PORTUGUESE courts have handed down prison sentences to 628 convicts for drug trafficking offences in jail in the period between 1999 and the end of last year. The figures come from the Institute of Drugs and Drug Addiction (Instituti da Droga e da Toxicodependencia), which keeps records of drug-related court judgements.

One recent example is that of Uribe and Melo, who were sentenced to more than five years in jail for trafficking relatively insignificant amounts of drugs inside prison. Magistrate Paulo Pinto de Albuquerque says judges tend to consider such cases as “aggravated drug trafficking crimes”, even when the quantities involved are small.

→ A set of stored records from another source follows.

(** What the header phase says of the wire after [k] more bytes of the header. *)
Lemma sends_header s s' out k :
  sends s out -> basic s -> write_header_pos s < write_header_len s ->
  0 <= k <= write_header_len s - write_header_pos s ->
  wire s' = wire s ++ take (Z.to_nat k) (drop (Z.to_nat (write_header_pos s)) (write_header s)) ->
  write_header s' = write_header s -> write_header_len s' = write_header_len s ->
  write_header_pos s' = write_header_pos s + k -> send_unfinished s' = send_unfinished s ->
  pending_pong s' = pending_pong s ->
  write_remainder s' = (if k =? write_header_len s - write_header_pos s
                        then (extract_length (drop 1 (write_header s)) 1).1 else write_remainder s) ->
  sends s' out.
Proof.
  intros (unf' & Hph & Hd & Hu & Hsu) ((Hhb & Hhl & Hp & Hl & Hr) & _ & [Hwp _]) Hlt Hk Hw E1 E2 E3 E4 E5 E6.
  exists unf'. rewrite E4, Hw, deframe_app. remember (deframe (DHdr 0 []) (wire s)).1 as d eqn:Ed. rewrite Hd.
  destruct Hph as [fh n|unf flen type Hr0 _ Ht Hf Hop Hq|unf]; [lia| |lia].
  set (h := fill_header flen type) in *. assert (Z.of_nat (length h) = write_header_len s) as Hlh
    by (rewrite <- Ht, length_take; lia).
  assert (forall n, (n <= length h)%nat -> take n (write_header s) = take n h) as Htk
    by (intros n ?; rewrite <- Ht, take_take; f_equal; lia).
  assert (take (Z.to_nat k) (drop (Z.to_nat (write_header_pos s)) (write_header s)) =
          take (Z.to_nat k) (drop (Z.to_nat (write_header_pos s)) h)) as ->
    by (rewrite <- Ht, skipn_firstn_comm, take_take; f_equal; lia).
  rewrite (Htk (Z.to_nat (write_header_pos s))) by lia.
  pose proof (header_sent_more unf flen type (Z.to_nat (write_header_pos s)) (Z.to_nat k) Hf Hop) as Hm.
  cbn zeta in Hm. fold h in Hm. rewrite Hm by lia. clear Hm. cbn [fst snd]. rewrite app_nil_r.
  refine (conj _ (conj eq_refl (conj Hu Hsu))).
  destruct (Nat.ltb_spec (Z.to_nat (write_header_pos s) + Z.to_nat k) (length h)) as [Hlt'|Hge].
  - rewrite <- Htk, <- E1 by lia. replace (Z.to_nat (write_header_pos s) + Z.to_nat k)%nat with (Z.to_nat (write_header_pos s')) by lia.
    destruct (Z.eqb_spec k (write_header_len s - write_header_pos s)); [lia|].
    eapply ph_header; rewrite ?E1, ?E2, ?E5; eauto; lia.
  - replace k with (write_header_len s - write_header_pos s) in E6 at 1 by lia. rewrite Z.eqb_refl in E6.
    rewrite (remainder_filled _ flen type) in E6 by (done || (fold h; rewrite Htk by done; apply firstn_all)).
    unfold body_state. cbn [h_len data_hdr]. destruct (Z.ltb_spec 0 flen).
    + apply ph_body; rewrite ?E5; try done; try lia. by apply data_hdr_is_data.
    + rewrite <- (quiet_state (pending_pong s')) by (by rewrite E5). apply ph_idle; lia.
Qed.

The law stipulates that trafficking is aggravated when carried out “in prison establishments”, but this is open to interpretation. “There are two schools of thought in court,” explained Albuquerque, who says the subject merits special attention. “One says that any amount of trafficking in jail is an aggravated offence; the other says that this does not make any sense when the quantity of drug concerned is diminished. The prevailing attitude maintains that trafficking inside jail is aggravated in any situation.”

But, even so, there are those who impose less severe sentences. Carlos Pinto de Abreu, from the Human Rights Commission of the Order of Lawyers, said judges should be particularly careful when contemplating this issue: “An individual, who makes trafficking in prison a way of life, is different from a prisoner who gives a small amount of a drug to another inmate.”